(** A document whose split strategy does not exist: [get_splitter]
    raises, after the read of [model_type] and before [get_schema]. *)
Lemma split_validation_after_model_type_read_witness :
  upgrade_doc (deref (heap (Reference.process Reference.bad_split_config)) 1%positive)
  = inr Reference.bad_split_config
  ∧ stage_of (get_splitter_call (VDict [("type", VStr "nope")]))
    ∈ [split_read_stage; get_splitter_stage; splitter_validate_stage]
  ∧ Ev (get_splitter_call (VDict [("type", VStr "nope")]))
       (Some (SplitConfigError "unknown split strategy"))
    ∈ (Reference.run Reference.bad_split_config).2
  ∧ stages (Reference.run Reference.bad_split_config).2 `prefix_of` pipeline
  ∧ split_section Reference.bad_split_config = inr (VDict [("type", VStr "nope")])
  ∧ (Reference.run Reference.bad_split_config).1.1
    = Raise (SplitConfigError "unknown split strategy")
  ∧ (get_schema_stage ∉ stages (Reference.run Reference.bad_split_config).2)
  ∧ (validate_stage ∉ stages (Reference.run Reference.bad_split_config).2)
  ∧ split_read_stage ∈ stages (Reference.run Reference.bad_split_config).2
  ∧ happens_before upgrade_stage split_read_stage
      (Reference.run Reference.bad_split_config).2
  ∧ happens_before model_type_stage split_read_stage
      (Reference.run Reference.bad_split_config).2.
Proof.
  assert (Ev (get_splitter_call (VDict [("type", VStr "nope")]))
            (Some (SplitConfigError "unknown split strategy"))
          ∈ (Reference.run Reference.bad_split_config).2) as Hin.
  { vm_compute. do 3 apply list_elem_of_further. apply list_elem_of_here. }
  assert (stage_of (get_splitter_call (VDict [("type", VStr "nope")]))
          ∈ [split_read_stage; get_splitter_stage; splitter_validate_stage]) as Hstage.
  { simpl. apply list_elem_of_further, list_elem_of_here. }
  assert (upgrade_doc
            (deref (heap (Reference.process Reference.bad_split_config)) 1%positive)
          = inr Reference.bad_split_config) as Hup by (vm_compute; reflexivity).
  destruct (split_validation_after_model_type_read _ _ _ _ _
              (run_eta (Reference.run Reference.bad_split_config)))
    as (Hprefix & Hkwargs & _ & Hraise & Horder & _).
  assert (split_read_stage ∈ stages (Reference.run Reference.bad_split_config).2)
    as Hread.
  { vm_compute. do 2 apply list_elem_of_further. apply list_elem_of_here. }
  split; [exact Hup|]. split; [exact Hstage|]. split; [exact Hin|].
  split; [exact Hprefix|]. split; [exact (Hkwargs _ _ _ Hup Hin)|].
  destruct (Hraise _ _ Hstage Hin) as (Hr & Hschema & Hvalidate).
  split; [exact Hr|]. split; [exact Hschema|]. split; [exact Hvalidate|].
  split; [exact Hread|]. exact (Horder Hread).
Defined.

(** C4 as stated fails: in the run on a well-formed document,
    [model_type] is read before [preprocessing.split] is, and before
    the splitter validates. *)
Lemma model_type_read_before_split_validation :
  happens_before model_type_stage split_read_stage (Reference.run Reference.good_config).2
  ∧ ¬ happens_before split_read_stage model_type_stage
        (Reference.run Reference.good_config).2
  ∧ ¬ happens_before splitter_validate_stage model_type_stage
        (Reference.run Reference.good_config).2.
Proof.
  assert (first_at model_type_stage (Reference.run Reference.good_config).2 = Some 1%nat)
    as Hm by (vm_compute; reflexivity).
  assert (first_at split_read_stage (Reference.run Reference.good_config).2 = Some 2%nat)
    as Hs by (vm_compute; reflexivity).
  assert (first_at splitter_validate_stage (Reference.run Reference.good_config).2
          = Some 4%nat) as Hv by (vm_compute; reflexivity).
  unfold happens_before. rewrite Hm, Hs, Hv. repeat split; lia.
Qed.



Lemma caller_document_unchanged_witness :
  change_their_argument_only
  ∧ is_Some (heap (Reference.process Reference.duplicate_config) !! 1%positive)
  ∧ (Reference.run Reference.duplicate_config).1.1
    = Raise (SemanticCheckError "check_feature_names_unique" "age")
  ∧ heap (Reference.run Reference.duplicate_config).1.2 !! 1%positive
    = heap (Reference.process Reference.duplicate_config) !! 1%positive.
Proof.
  assert (is_Some (heap (Reference.process Reference.duplicate_config) !! 1%positive))
    as Hsome by (vm_compute; eexists; reflexivity).
  split; [exact reference_change_their_argument_only|].
  split; [exact Hsome|]. split; [vm_compute; reflexivity|].
  exact (proj1 (caller_document_unchanged _ _ _ _ _
                  reference_change_their_argument_only
                  (run_eta (Reference.run Reference.duplicate_config))) _ Hsome).
Defined.

Lemma lock_held_from_get_schema_to_validate_witness :
  (Reference.run Reference.good_config).1.1 = Ret ()
  ∧ VALIDATION_LOCK (Reference.run Reference.good_config).1.2
    = VALIDATION_LOCK (Reference.process Reference.good_config)
  ∧ ((Reference.run Reference.good_config).1.1 = Blocked →
     VALIDATION_LOCK (Reference.process Reference.good_config) = true
     ∧ lock_ops (Reference.run Reference.good_config).2 = [])
  ∧ (lock_ops (Reference.run Reference.good_config).2 = []
     ∨ lock_ops (Reference.run Reference.good_config).2 = [Acquire; Release])
  ∧ (stage_of <$> under_lock false (Reference.run Reference.good_config).2)
    `prefix_of` [get_schema_stage; get_validator_stage; validate_stage]
  ∧ (∀ c, c ∈ outside_lock false (Reference.run Reference.good_config).2 →
       stage_of c ∈ [upgrade_stage; model_type_stage; split_read_stage;
                     get_splitter_stage; splitter_validate_stage]
       ∨ ∃ check, stage_of c = check_stage check).
Proof.
  split; [vm_compute; reflexivity|].
  exact (lock_held_from_get_schema_to_validate 1%positive
           (Reference.process Reference.good_config) _ _ _
           (run_eta (Reference.run Reference.good_config))).
Defined.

WORK INSTRUCTIONS >> In full and word for word, write out the data above.

SOLUTION TO THIS EXERCISE >>
(** A document whose split strategy does not exist: [get_splitter]
    raises, after the read of [model_type] and before [get_schema]. *)
Lemma split_validation_after_model_type_read_witness :
  upgrade_doc (deref (heap (Reference.process Reference.bad_split_config)) 1%positive)
  = inr Reference.bad_split_config
  ∧ stage_of (get_splitter_call (VDict [("type", VStr "nope")]))
    ∈ [split_read_stage; get_splitter_stage; splitter_validate_stage]
  ∧ Ev (get_splitter_call (VDict [("type", VStr "nope")]))
       (Some (SplitConfigError "unknown split strategy"))
    ∈ (Reference.run Reference.bad_split_config).2
  ∧ stages (Reference.run Reference.bad_split_config).2 `prefix_of` pipeline
  ∧ split_section Reference.bad_split_config = inr (VDict [("type", VStr "nope")])
  ∧ (Reference.run Reference.bad_split_config).1.1
    = Raise (SplitConfigError "unknown split strategy")
  ∧ (get_schema_stage ∉ stages (Reference.run Reference.bad_split_config).2)
  ∧ (validate_stage ∉ stages (Reference.run Reference.bad_split_config).2)
  ∧ split_read_stage ∈ stages (Reference.run Reference.bad_split_config).2
  ∧ happens_before upgrade_stage split_read_stage
      (Reference.run Reference.bad_split_config).2
  ∧ happens_before model_type_stage split_read_stage
      (Reference.run Reference.bad_split_config).2.
Proof.
  assert (Ev (get_splitter_call (VDict [("type", VStr "nope")]))
            (Some (SplitConfigError "unknown split strategy"))
          ∈ (Reference.run Reference.bad_split_config).2) as Hin.
  { vm_compute. do 3 apply list_elem_of_further. apply list_elem_of_here. }
  assert (stage_of (get_splitter_call (VDict [("type", VStr "nope")]))
          ∈ [split_read_stage; get_splitter_stage; splitter_validate_stage]) as Hstage.
  { simpl. apply list_elem_of_further, list_elem_of_here. }
  assert (upgrade_doc
            (deref (heap (Reference.process Reference.bad_split_config)) 1%positive)
          = inr Reference.bad_split_config) as Hup by (vm_compute; reflexivity).
  destruct (split_validation_after_model_type_read _ _ _ _ _
              (run_eta (Reference.run Reference.bad_split_config)))
    as (Hprefix & Hkwargs & _ & Hraise & Horder & _).
  assert (split_read_stage ∈ stages (Reference.run Reference.bad_split_config).2)
    as Hread.
  { vm_compute. do 2 apply list_elem_of_further. apply list_elem_of_here. }
  split; [exact Hup|]. split; [exact Hstage|]. split; [exact Hin|].
  split; [exact Hprefix|]. split; [exact (Hkwargs _ _ _ Hup Hin)|].
  destruct (Hraise _ _ Hstage Hin) as (Hr & Hschema & Hvalidate).
  split; [exact Hr|]. split; [exact Hschema|]. split; [exact Hvalidate|].
  split; [exact Hread|]. exact (Horder Hread).
Defined.

(** C4 as stated fails: in the run on a well-formed document,
    [model_type] is read before [preprocessing.split] is, and before
    the splitter validates. *)
Lemma model_type_read_before_split_validation :
  happens_before model_type_stage split_read_stage (Reference.run Reference.good_config).2
  ∧ ¬ happens_before split_read_stage model_type_stage
        (Reference.run Reference.good_config).2
  ∧ ¬ happens_before splitter_validate_stage model_type_stage
        (Reference.run Reference.good_config).2.
Proof.
  assert (first_at model_type_stage (Reference.run Reference.good_config).2 = Some 1%nat)
    as Hm by (vm_compute; reflexivity).
  assert (first_at split_read_stage (Reference.run Reference.good_config).2 = Some 2%nat)
    as Hs by (vm_compute; reflexivity).
  assert (first_at splitter_validate_stage (Reference.run Reference.good_config).2
          = Some 4%nat) as Hv by (vm_compute; reflexivity).
  unfold happens_before. rewrite Hm, Hs, Hv. repeat split; lia.
Qed.



Lemma caller_document_unchanged_witness :
  change_their_argument_only
  ∧ is_Some (heap (Reference.process Reference.duplicate_config) !! 1%positive)
  ∧ (Reference.run Reference.duplicate_config).1.1
    = Raise (SemanticCheckError "check_feature_names_unique" "age")
  ∧ heap (Reference.run Reference.duplicate_config).1.2 !! 1%positive
    = heap (Reference.process Reference.duplicate_config) !! 1%positive.
Proof.
  assert (is_Some (heap (Reference.process Reference.duplicate_config) !! 1%positive))
    as Hsome by (vm_compute; eexists; reflexivity).
  split; [exact reference_change_their_argument_only|].
  split; [exact Hsome|]. split; [vm_compute; reflexivity|].
  exact (proj1 (caller_document_unchanged _ _ _ _ _
                  reference_change_their_argument_only
                  (run_eta (Reference.run Reference.duplicate_config))) _ Hsome).
Defined.

Lemma lock_held_from_get_schema_to_validate_witness :
  (Reference.run Reference.good_config).1.1 = Ret ()
  ∧ VALIDATION_LOCK (Reference.run Reference.good_config).1.2
    = VALIDATION_LOCK (Reference.process Reference.good_config)
  ∧ ((Reference.run Reference.good_config).1.1 = Blocked →
     VALIDATION_LOCK (Reference.process Reference.good_config) = true
     ∧ lock_ops (Reference.run Reference.good_config).2 = [])
  ∧ (lock_ops (Reference.run Reference.good_config).2 = []
     ∨ lock_ops (Reference.run Reference.good_config).2 = [Acquire; Release])
  ∧ (stage_of <$> under_lock false (Reference.run Reference.good_config).2)
    `prefix_of` [get_schema_stage; get_validator_stage; validate_stage]
  ∧ (∀ c, c ∈ outside_lock false (Reference.run Reference.good_config).2 →
       stage_of c ∈ [upgrade_stage; model_type_stage; split_read_stage;
                     get_splitter_stage; splitter_validate_stage]
       ∨ ∃ check, stage_of c = check_stage check).
Proof.
  split; [vm_compute; reflexivity|].
  exact (lock_held_from_get_schema_to_validate 1%positive
           (Reference.process Reference.good_config) _ _ _
           (run_eta (Reference.run Reference.good_config))).
Defined.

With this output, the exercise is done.